Exercise details
Find the line with "- destruct sx, sy;" and the line with "Lemma is_negative_zero_spec x" in the entries below; output exactly those two lines, every line between them, and no others.

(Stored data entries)
* * * * * * *

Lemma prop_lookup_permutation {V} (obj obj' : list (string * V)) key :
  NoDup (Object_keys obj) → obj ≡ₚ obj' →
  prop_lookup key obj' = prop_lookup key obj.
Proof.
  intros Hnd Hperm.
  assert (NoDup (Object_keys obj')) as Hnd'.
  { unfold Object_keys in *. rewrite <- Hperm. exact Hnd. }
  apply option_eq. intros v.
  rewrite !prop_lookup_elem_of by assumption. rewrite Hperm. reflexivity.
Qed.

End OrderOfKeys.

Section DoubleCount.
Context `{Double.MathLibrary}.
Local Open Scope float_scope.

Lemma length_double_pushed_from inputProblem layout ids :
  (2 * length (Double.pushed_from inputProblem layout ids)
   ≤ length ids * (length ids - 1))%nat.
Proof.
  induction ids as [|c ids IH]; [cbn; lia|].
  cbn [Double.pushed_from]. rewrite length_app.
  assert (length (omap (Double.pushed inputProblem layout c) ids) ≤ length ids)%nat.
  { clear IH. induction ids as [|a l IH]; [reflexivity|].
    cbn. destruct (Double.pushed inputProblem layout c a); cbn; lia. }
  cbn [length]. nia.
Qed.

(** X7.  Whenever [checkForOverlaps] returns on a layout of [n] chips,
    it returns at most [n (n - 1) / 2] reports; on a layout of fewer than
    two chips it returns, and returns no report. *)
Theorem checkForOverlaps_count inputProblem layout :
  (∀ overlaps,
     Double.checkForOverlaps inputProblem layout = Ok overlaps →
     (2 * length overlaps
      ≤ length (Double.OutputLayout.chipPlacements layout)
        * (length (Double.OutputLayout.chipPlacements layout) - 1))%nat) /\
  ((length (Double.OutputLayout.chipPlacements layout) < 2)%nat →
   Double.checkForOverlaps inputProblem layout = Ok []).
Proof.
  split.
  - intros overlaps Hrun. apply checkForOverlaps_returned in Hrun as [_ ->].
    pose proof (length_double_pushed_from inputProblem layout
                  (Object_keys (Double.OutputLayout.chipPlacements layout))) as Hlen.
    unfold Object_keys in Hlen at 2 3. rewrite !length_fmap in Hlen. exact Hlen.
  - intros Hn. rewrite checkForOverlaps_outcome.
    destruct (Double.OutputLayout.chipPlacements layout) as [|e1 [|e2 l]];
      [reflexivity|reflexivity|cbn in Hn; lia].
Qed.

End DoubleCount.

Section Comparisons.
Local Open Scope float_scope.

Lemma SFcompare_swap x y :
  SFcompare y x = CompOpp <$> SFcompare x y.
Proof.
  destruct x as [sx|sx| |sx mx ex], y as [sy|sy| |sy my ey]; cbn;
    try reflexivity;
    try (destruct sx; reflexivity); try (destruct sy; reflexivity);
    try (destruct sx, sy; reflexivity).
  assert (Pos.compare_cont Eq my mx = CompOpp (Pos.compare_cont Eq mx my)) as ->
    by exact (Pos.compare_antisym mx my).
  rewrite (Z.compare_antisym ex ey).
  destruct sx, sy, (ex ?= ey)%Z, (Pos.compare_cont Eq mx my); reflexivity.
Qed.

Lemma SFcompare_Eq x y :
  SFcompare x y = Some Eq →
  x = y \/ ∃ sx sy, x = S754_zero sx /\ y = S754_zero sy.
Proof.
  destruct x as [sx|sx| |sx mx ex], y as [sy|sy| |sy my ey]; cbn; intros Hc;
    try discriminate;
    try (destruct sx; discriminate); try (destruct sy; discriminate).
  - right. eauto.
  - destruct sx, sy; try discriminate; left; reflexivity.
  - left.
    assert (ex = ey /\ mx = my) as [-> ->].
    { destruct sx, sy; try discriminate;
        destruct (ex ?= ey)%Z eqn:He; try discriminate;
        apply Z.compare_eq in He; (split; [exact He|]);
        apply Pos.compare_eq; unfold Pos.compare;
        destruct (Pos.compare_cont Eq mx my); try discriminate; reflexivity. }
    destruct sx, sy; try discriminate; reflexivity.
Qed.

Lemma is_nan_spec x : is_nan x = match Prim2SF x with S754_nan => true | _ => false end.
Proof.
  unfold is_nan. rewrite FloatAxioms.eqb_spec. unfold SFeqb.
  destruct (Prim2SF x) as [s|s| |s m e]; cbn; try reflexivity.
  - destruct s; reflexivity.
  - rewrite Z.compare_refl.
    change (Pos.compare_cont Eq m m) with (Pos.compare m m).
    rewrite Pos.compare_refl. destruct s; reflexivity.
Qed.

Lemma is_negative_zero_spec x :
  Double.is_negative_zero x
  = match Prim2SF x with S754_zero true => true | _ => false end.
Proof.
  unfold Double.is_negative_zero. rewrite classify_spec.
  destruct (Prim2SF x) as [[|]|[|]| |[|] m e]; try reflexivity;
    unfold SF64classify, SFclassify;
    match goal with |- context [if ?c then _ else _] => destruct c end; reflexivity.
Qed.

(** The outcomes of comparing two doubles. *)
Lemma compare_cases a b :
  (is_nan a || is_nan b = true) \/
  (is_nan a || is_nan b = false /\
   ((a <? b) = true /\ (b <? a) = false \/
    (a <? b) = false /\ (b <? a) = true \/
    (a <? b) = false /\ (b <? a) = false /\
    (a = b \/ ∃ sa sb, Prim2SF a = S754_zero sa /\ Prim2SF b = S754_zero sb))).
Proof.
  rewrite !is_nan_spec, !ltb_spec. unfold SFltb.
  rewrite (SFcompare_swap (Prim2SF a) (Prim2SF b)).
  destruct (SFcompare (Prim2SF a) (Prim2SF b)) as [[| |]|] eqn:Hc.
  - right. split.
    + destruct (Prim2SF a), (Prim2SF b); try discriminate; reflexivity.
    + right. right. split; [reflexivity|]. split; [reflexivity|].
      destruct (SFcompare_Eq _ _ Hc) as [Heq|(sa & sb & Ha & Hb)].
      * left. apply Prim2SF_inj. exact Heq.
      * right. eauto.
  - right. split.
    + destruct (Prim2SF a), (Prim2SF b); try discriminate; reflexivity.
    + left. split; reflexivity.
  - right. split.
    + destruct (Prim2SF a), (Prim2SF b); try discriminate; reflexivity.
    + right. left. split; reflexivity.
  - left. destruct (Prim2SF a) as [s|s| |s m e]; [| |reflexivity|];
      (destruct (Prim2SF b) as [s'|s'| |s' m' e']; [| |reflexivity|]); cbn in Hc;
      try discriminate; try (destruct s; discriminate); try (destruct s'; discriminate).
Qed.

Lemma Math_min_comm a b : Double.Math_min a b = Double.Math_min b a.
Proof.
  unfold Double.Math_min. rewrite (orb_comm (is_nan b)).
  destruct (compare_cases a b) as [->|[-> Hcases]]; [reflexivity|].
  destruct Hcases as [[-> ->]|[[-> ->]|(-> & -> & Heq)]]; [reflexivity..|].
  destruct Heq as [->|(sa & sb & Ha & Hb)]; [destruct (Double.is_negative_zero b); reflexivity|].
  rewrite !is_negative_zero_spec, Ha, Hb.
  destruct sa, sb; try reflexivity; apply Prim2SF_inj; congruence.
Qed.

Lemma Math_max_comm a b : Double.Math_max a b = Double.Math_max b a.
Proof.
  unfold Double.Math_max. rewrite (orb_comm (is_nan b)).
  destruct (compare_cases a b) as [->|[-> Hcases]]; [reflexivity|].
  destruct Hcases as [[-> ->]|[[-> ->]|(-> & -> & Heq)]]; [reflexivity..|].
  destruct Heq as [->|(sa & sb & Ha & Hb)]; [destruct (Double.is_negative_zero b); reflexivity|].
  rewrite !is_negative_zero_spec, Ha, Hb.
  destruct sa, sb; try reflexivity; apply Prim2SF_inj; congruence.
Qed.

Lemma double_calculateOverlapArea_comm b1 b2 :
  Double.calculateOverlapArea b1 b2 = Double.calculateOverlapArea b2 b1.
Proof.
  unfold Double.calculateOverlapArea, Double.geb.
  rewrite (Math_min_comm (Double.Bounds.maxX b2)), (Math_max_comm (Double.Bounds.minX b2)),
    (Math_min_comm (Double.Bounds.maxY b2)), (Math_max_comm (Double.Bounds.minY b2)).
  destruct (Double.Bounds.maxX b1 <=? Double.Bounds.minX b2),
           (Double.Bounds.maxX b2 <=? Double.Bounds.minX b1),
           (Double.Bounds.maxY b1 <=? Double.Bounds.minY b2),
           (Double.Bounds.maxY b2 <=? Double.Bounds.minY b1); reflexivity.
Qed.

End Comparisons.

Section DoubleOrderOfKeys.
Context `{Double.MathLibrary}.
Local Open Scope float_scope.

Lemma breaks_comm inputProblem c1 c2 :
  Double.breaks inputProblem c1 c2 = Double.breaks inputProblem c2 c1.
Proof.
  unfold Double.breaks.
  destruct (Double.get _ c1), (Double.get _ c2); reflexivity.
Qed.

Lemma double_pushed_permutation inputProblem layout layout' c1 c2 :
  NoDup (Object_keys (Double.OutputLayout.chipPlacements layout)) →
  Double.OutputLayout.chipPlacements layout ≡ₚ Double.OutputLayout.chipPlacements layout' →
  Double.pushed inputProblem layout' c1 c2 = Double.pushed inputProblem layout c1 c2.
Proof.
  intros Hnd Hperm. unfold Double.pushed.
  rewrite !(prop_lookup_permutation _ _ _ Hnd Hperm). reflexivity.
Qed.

* * * * * * *

Solution to this problem
  - destruct sx, sy; try discriminate; left; reflexivity.
  - left.
    assert (ex = ey /\ mx = my) as [-> ->].
    { destruct sx, sy; try discriminate;
        destruct (ex ?= ey)%Z eqn:He; try discriminate;
        apply Z.compare_eq in He; (split; [exact He|]);
        apply Pos.compare_eq; unfold Pos.compare;
        destruct (Pos.compare_cont Eq mx my); try discriminate; reflexivity. }
    destruct sx, sy; try discriminate; reflexivity.
Qed.

Lemma is_nan_spec x : is_nan x = match Prim2SF x with S754_nan => true | _ => false end.
Proof.
  unfold is_nan. rewrite FloatAxioms.eqb_spec. unfold SFeqb.
  destruct (Prim2SF x) as [s|s| |s m e]; cbn; try reflexivity.
  - destruct s; reflexivity.
  - rewrite Z.compare_refl.
    change (Pos.compare_cont Eq m m) with (Pos.compare m m).
    rewrite Pos.compare_refl. destruct s; reflexivity.
Qed.

Lemma is_negative_zero_spec x :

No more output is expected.